Tuesday, 5 June 2012

{living simply} some things I don't talk about


 {before any of you get excited; this isn't our house - it's my dad's house - the beautiful upstairs verandah with bamboo ceiling. And the downstairs entryway with those well worn bricks and the mud-brick style walls}

I've been thinking a bit lately about how we live, and how it probably differs quite a bit to how other people live.
I don't talk about it much, as really for me, it's part of who I am, and almost how I grew up - so it doesn't feel unusual or difficult or different for me. But I am very conscious of how it is for Sam and for my children, and for family and friends who come to visit us and have never experienced this way of living before.
So, I've decided that I might start sharing it here a bit more too.

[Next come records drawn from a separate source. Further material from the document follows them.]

(** * Snapshot reconciliation of the Sankhya mirror tables

    A shallow embedding of the two synchronisation services
    ([sync-excecao-preco-service.ts] and its financial twin): the value
    sanitizers, the positional field decoder, the upsert engine, the
    per-company reconciler and the batch driver, with the properties of
    the specification stated over them. *)

From Stdlib Require Import ZArith QArith Qabs Bool Lia Ascii String.
From Stdlib Require Import Floats.SpecFloat.
From stdpp Require Import base option list strings gmap pretty.

Local Open Scope Z_scope.

(** ** JavaScript values *)

Module JS.

(** A JavaScript number is an IEEE 754 binary64 value. *)
Definition number : Type := spec_float.
Definition prec : Z := 53.
Definition emax : Z := 1024.

Definition NaN : number := S754_nan.
Definition zero : number := S754_zero false.

(** The number denoted by an integer literal (correctly rounded). *)
Definition ofZ (z : Z) : number := binary_normalize prec emax z 0 false.

Definition isNaN (x : number) : bool :=
  match x with S754_nan => true | _ => false end.

(** [x > y] on numbers; false as soon as one side is NaN. *)
Definition gt (x y : number) : bool := SFltb y x.
Definition Math_abs (x : number) : number := SFabs x.
Definition neg (x : number) : number := SFopp x.
Definition sub (x y : number) : number := SFsub prec emax x y.
Definition div (x y : number) : number := SFdiv prec emax x y.

(** The sign bit of a number (NaN carries none). *)
Definition signbit (x : number) : bool :=
  match x with
  | S754_zero s | S754_infinity s | S754_finite s _ _ => s
  | S754_nan => false
  end.

(** The rational a finite number stands for. *)
Definition toQ (x : number) : Q :=
  match x with
  | S754_finite s m e => inject_Z (cond_Zopp s (Zpos m)) * 2 ^ e
  | _ => 0
  end%Q.

(** [Math.pow(10, n)] for an integral exponent. *)
Definition Math_pow10 (n : Z) : number :=
  if n <? 0 then div (ofZ 1) (ofZ (10 ^ (- n))) else ofZ (10 ^ n).

(** The literal [0.01]: the double nearest to 1/100. *)
Definition lit_0_01 : number := div (ofZ 1) (ofZ 100).

(** The values a field of a record or a bind variable holds: what the
    transport has under [$], handed over as it is, which is a JSON scalar
    (the transport carries texts; a cell whose [$] is itself an array or
    an object is not modelled); [undefined] for a field that is not
    there; and the [Date] objects that the date sanitizer builds, each
    represented by its time value, [None] being NaN, the time value of an
    invalid date. *)
Inductive value : Type :=
  | undefined
  | null
  | Bool (b : bool)
  | Num (x : number)
  | Str (s : string)
  | DateObj (tv : option Z).

(** ToBoolean. *)
Definition truthy (v : value) : bool :=
  match v with
  | undefined | null => false
  | Bool b => b
  | Num (S754_zero _) | Num S754_nan => false
  | Num _ => true
  | Str s => negb (String.eqb s "")
  | DateObj _ => true
  end.

(** [a || b]. *)
Definition or (a b : value) : value := if truthy a then a else b.

End JS.

(** ** Strings of the host language *)

Module Text.

(** Characters are code units below 256; the white space among them. *)
Definition isWhiteSpace (c : ascii) : bool :=
  let n := N_of_ascii c in
  ((9 <=? n) && (n <=? 13) || (n =? 32) || (n =? 160))%N.

Fixpoint trimStart (s : string) : string :=
  match s with
  | String c s' => if isWhiteSpace c then trimStart s' else s
  | EmptyString => EmptyString
  end.

Fixpoint trimEnd (s : string) : string :=
  match s with
  | EmptyString => EmptyString
  | String c s' =>
      match trimEnd s' with
      | EmptyString => if isWhiteSpace c then EmptyString else String c EmptyString
      | t => String c t
      end
  end.

(** [s.trim()] *)
Definition trim (s : string) : string := trimEnd (trimStart s).

(** [s.split(sep)] for a one-character separator. *)
Fixpoint split (sep : ascii) (s : string) : list string :=
  match s with
  | EmptyString => [EmptyString]
  | String c s' =>
      if Ascii.eqb c sep then EmptyString :: split sep s'
      else match split sep s' with
           | p :: ps => String c p :: ps
           | [] => [String c EmptyString]
           end
  end.

(** [x || d] where [x] is a string or [undefined]. *)
Definition orElse (x : option string) (d : string) : string :=
  match x with
  | Some (String c s) => String c s
  | Some EmptyString | None => d
  end.

(** [!x] where [x] is a string or [undefined]. *)
Definition falsy (x : option string) : bool :=
  match x with
  | Some (String _ _) => false
  | Some EmptyString | None => true
  end.

(** The value of a character as a digit, letters counting from ten. *)
Definition digitValue (c : ascii) : option Z :=
  let n := Z.of_N (N_of_ascii c) in
  if (48 <=? n) && (n <=? 57) then Some (n - 48)
  else if (97 <=? n) && (n <=? 122) then Some (n - 87)
  else if (65 <=? n) && (n <=? 90) then Some (n - 55)
  else None.

(** The longest prefix of radix-[R] digits of [s], read as an integer on
    top of [acc]; [None] when there is no digit at all. *)
Fixpoint digits (R : Z) (s : string) (acc : option Z) : option Z :=
  match s with
  | EmptyString => acc
  | String c s' =>
      match digitValue c with
      | Some d =>
          if d <? R then digits R s' (Some (default 0 acc * R + d)) else acc
      | None => acc
      end
  end.

Definition startsWith (c : ascii) (s : string) : bool :=
  match s with
  | String c' _ => Ascii.eqb c' c
  | EmptyString => false
  end.

Definition tail (s : string) : string :=
  match s with
  | String _ s' => s'
  | EmptyString => EmptyString
  end.

(** [parseInt(s)] with no radix argument; [None] is NaN. The result is
    the exact integer, which is also the number the host computes as long
    as it is below 2^53. *)
Definition parseInt (s : string) : option Z :=
  let S1 := trimStart s in
  let negative := startsWith "-"%char S1 in
  let S2 := if startsWith "-"%char S1 || startsWith "+"%char S1 then tail S1 else S1 in
  let hex := startsWith "0"%char S2 && (startsWith "x"%char (tail S2) || startsWith "X"%char (tail S2)) in
  let R := if hex then 16 else 10 in
  let S3 := if hex then tail (tail S2) else S2 in
  match digits R S3 None with
  | Some n => Some (if negative then - n else n)
  | None => None
  end.

(** *** The number a string denotes *)

(** The number nearest to [m * 10^e10], ties going to the even
    significand, with the sign asked for. *)
Definition roundDecimal (negative : bool) (m e10 : Z) : JS.number :=
  if m =? 0 then S754_zero negative
  else if 0 <=? e10
  then binary_normalize JS.prec JS.emax
         ((if negative then - m else m) * 10 ^ e10) 0 negative
  else SFdiv JS.prec JS.emax
         (S754_finite negative (Z.to_pos m) 0)
         (S754_finite false (Z.to_pos (10 ^ (- e10))) 0).

(** The decimal digits at the head of [s], read on top of [acc]; how
    many they are, on top of [n]; and what follows them. *)
Fixpoint decimalDigits (s : string) (acc : Z) (n : Z) : Z * Z * string :=
  match s with
  | String c s' =>
      let d := Z.of_N (N_of_ascii c) in
      if (48 <=? d) && (d <=? 57)
      then decimalDigits s' (acc * 10 + (d - 48)) (n + 1)
      else (acc, n, s)
  | EmptyString => (acc, n, s)
  end.

(** The integer written by a string of digits of radix [R] and nothing
    else; [None] when there is no digit or something else. *)
Fixpoint radixDigits (R : Z) (s : string) (acc : option Z) : option Z :=
  match s with
  | EmptyString => acc
  | String c s' =>
      match digitValue c with
      | Some d =>
          if d <? R then radixDigits R s' (Some (default 0 acc * R + d)) else None
      | None => None
      end
  end.

(** ExponentPart, or nothing, up to the end of the string. *)
Definition exponentPart (s : string) : option Z :=
  match s with
  | EmptyString => Some 0
  | String c s' =>
      if Ascii.eqb c "e" || Ascii.eqb c "E" then
        let negative := startsWith "-"%char s' in
        let s'' :=
          if startsWith "-"%char s' || startsWith "+"%char s' then tail s' else s' in
        match decimalDigits s'' 0 0 with
        | (x, n, EmptyString) =>
            if 0 <? n then Some (if negative then - x else x) else None
        | _ => None
        end
      else None
  end.

(** StrUnsignedDecimalLiteral: [Infinity], or digits with an optional
    fraction and an optional exponent. *)
Definition unsignedDecimal (negative : bool) (s : string) : JS.number :=
  if String.eqb s "Infinity" then S754_infinity negative
  else
    let '(i, a, r1) := decimalDigits s 0 0 in
    let '(m, b, r2) :=
      if startsWith "."%char r1 then decimalDigits (tail r1) i 0 else (i, 0, r1) in
    if a + b =? 0 then JS.NaN
    else match exponentPart r2 with
         | Some x => roundDecimal negative m (x - b)
         | None => JS.NaN
         end.

Definition nonDecimal (R : Z) (s : string) : JS.number :=
  match radixDigits R s None with
  | Some n => JS.ofZ n
  | None => JS.NaN
  end.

The way we live on this little parcel of land isn't how we planned, or how we will always live here. But it's how we are living here right now, and have been for the past 16 months, and will continue to for some more time while our house building continues. But much of how we live is how we want to live - and will be a continual journey of slow and simple living.

Firstly - the no electricity thing. Yep, it's hard. It was romantic for the first few months, during Summer and the long evenings. But after some time, and then in Winter when the sun sets at 4.30pm. Well, it's a bit of a drag.
We live by torch light, and candles and little solar garden lights that we take outside to charge every morning, and bring inside every evening (they are more for ambient lighting, and act as little glow-bug / night lights for the children in these dark dark nights). We buy candles, and have also been making our own from the melted wax (I'll blog about that another time). We read our bedtime stories by torch, and in Winter time we cook dinner by candle or torch or good eyesight!

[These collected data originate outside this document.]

(** * Document-reference reconciliation of the insurance brokerage backend

  A shallow embedding of the document handling code of
  [routes/clients.ts], [models/Client.ts] and [server.ts]: the upload
  handlers that write document paths into client rows, the promotion
  of a temporary upload folder to the folder of the new client, the
  diagnostic endpoints that scan and repair the stored paths, and the
  deletion of a document.

  The record store is a list of rows (a row maps column names to
  strings), the file store is a finite map from normalised paths to
  nodes, and a handler is a function of the world that returns an
  outcome together with the new world. *)

From Stdlib Require Import String Ascii.
From stdpp Require Import base strings list gmap fin_maps.

Local Open Scope string_scope.
Local Open Scope list_scope.

(** ** JavaScript strings *)

Module Js.

(** [s.startsWith(p)] *)
Definition startsWith (p s : string) : bool := String.prefix p s.

(** [s.includes(p)] *)
Fixpoint includes (p s : string) : bool :=
  String.prefix p s ||
  match s with
  | EmptyString => false
  | String _ s' => includes p s'
  end.

(** [s.substring(n)] *)
Fixpoint drop (n : nat) (s : string) : string :=
  match n, s with
  | O, _ => s
  | S n', String _ s' => drop n' s'
  | S _, EmptyString => EmptyString
  end.

(** The expansion of a replacement string, for a string pattern (no
    capture groups): [$$] is a dollar, [$&] the matched text, [$`] the
    text before the match and [$'] the text after it; any other
    character, a dollar included, stands for itself. *)
Fixpoint substitution (matched before after repl : string) : string :=
  match repl with
  | EmptyString => EmptyString
  | String c r =>
      if Ascii.eqb c "$" then
        match r with
        | String d r' =>
            if Ascii.eqb d "$" then String "$" (substitution matched before after r')
            else if Ascii.eqb d "&" then matched +:+ substitution matched before after r'
            else if Ascii.eqb d "`" then before +:+ substitution matched before after r'
            else if Ascii.eqb d "'" then after +:+ substitution matched before after r'
            else String c (substitution matched before after r)
        | EmptyString => String c (substitution matched before after r)
        end
      else String c (substitution matched before after r)
  end.

(** [s.replace(pat, repl)] with a string pattern: the first occurrence
    of [pat], from the left, is replaced; [before] is the text already
    passed over. *)
Fixpoint replace_from (before pat repl s : string) : string :=
  if String.prefix pat s
  then substitution pat before (drop (String.length pat) s) repl
         +:+ drop (String.length pat) s
  else match s with
       | EmptyString => EmptyString
       | String c s' => String c (replace_from (before +:+ String c EmptyString) pat repl s')
       end.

We have a battery powered radio - it doesn't last long if we play cds on it, so mainly we listen to whatever radiostation isn't fuzzy at the time.

We don't have tv, or a little dvd player. We have my one laptop computer (we did have two, but Sam's died a while ago). This means at night time we can sometimes either watch a (borrowed from the local library) movie or I have time for my blogging addiction, or doing online work. I charge my computer at my dad's house on most days - but not all days; those nights we have no computer at all.

We charge our mobile phones in our cars when we're driving to school or town. I take my charger and plug it in whenever and wherever I'm out and about, and I feel I'm not pushing the friendship too far...

We have a small gas fridge, it doesn't fit much, and freezes any vegetables we put in it. Luckily for Sam it keeps beer nice and icy! When we first moved here we used an esky and ice for at least 9 months - this was horrible and tedious. But it has taught us to only buy what we will eat and need for a few days, and not keep unnessecary food at the back of the fridge going bad and wasting electricity. (Go and look in your fridge - do you need everything in there? Do you really need a fridge that big?).

Prior to living here, we were never a high-energy consuming household. This is just a step further, and makes us realise we don't need as much as we ever use when it's at our finger tips to switch something on.

Perhaps you could try using your computer for as long as only a fully charged battery lasts. When it runs out, you have to turn it off - you can't plug it in and spend more hours blog-hopping, or pinning, or all those other things I used to do all hours of the night when I lived in Brisbane.

We spend more time reading or sitting and enjoying the quiet. We go to bed earlier, which means we have a better sleep and wake up earlier as well.

You could set yourself a little challenge to live in the dark for a few hours this week. Dinner by candle light is romantic, crochet by candle light is poetic. Get the kids involved too - reading bedtime stories by torch light is really fun; an adventure. I'd love to hear how you went - go on, it's not hard, just a challenge.
(and before you go to bed, go outside even in the rain the cold the snow to say goodnight to the moon, the stars, the sky, the night, the world).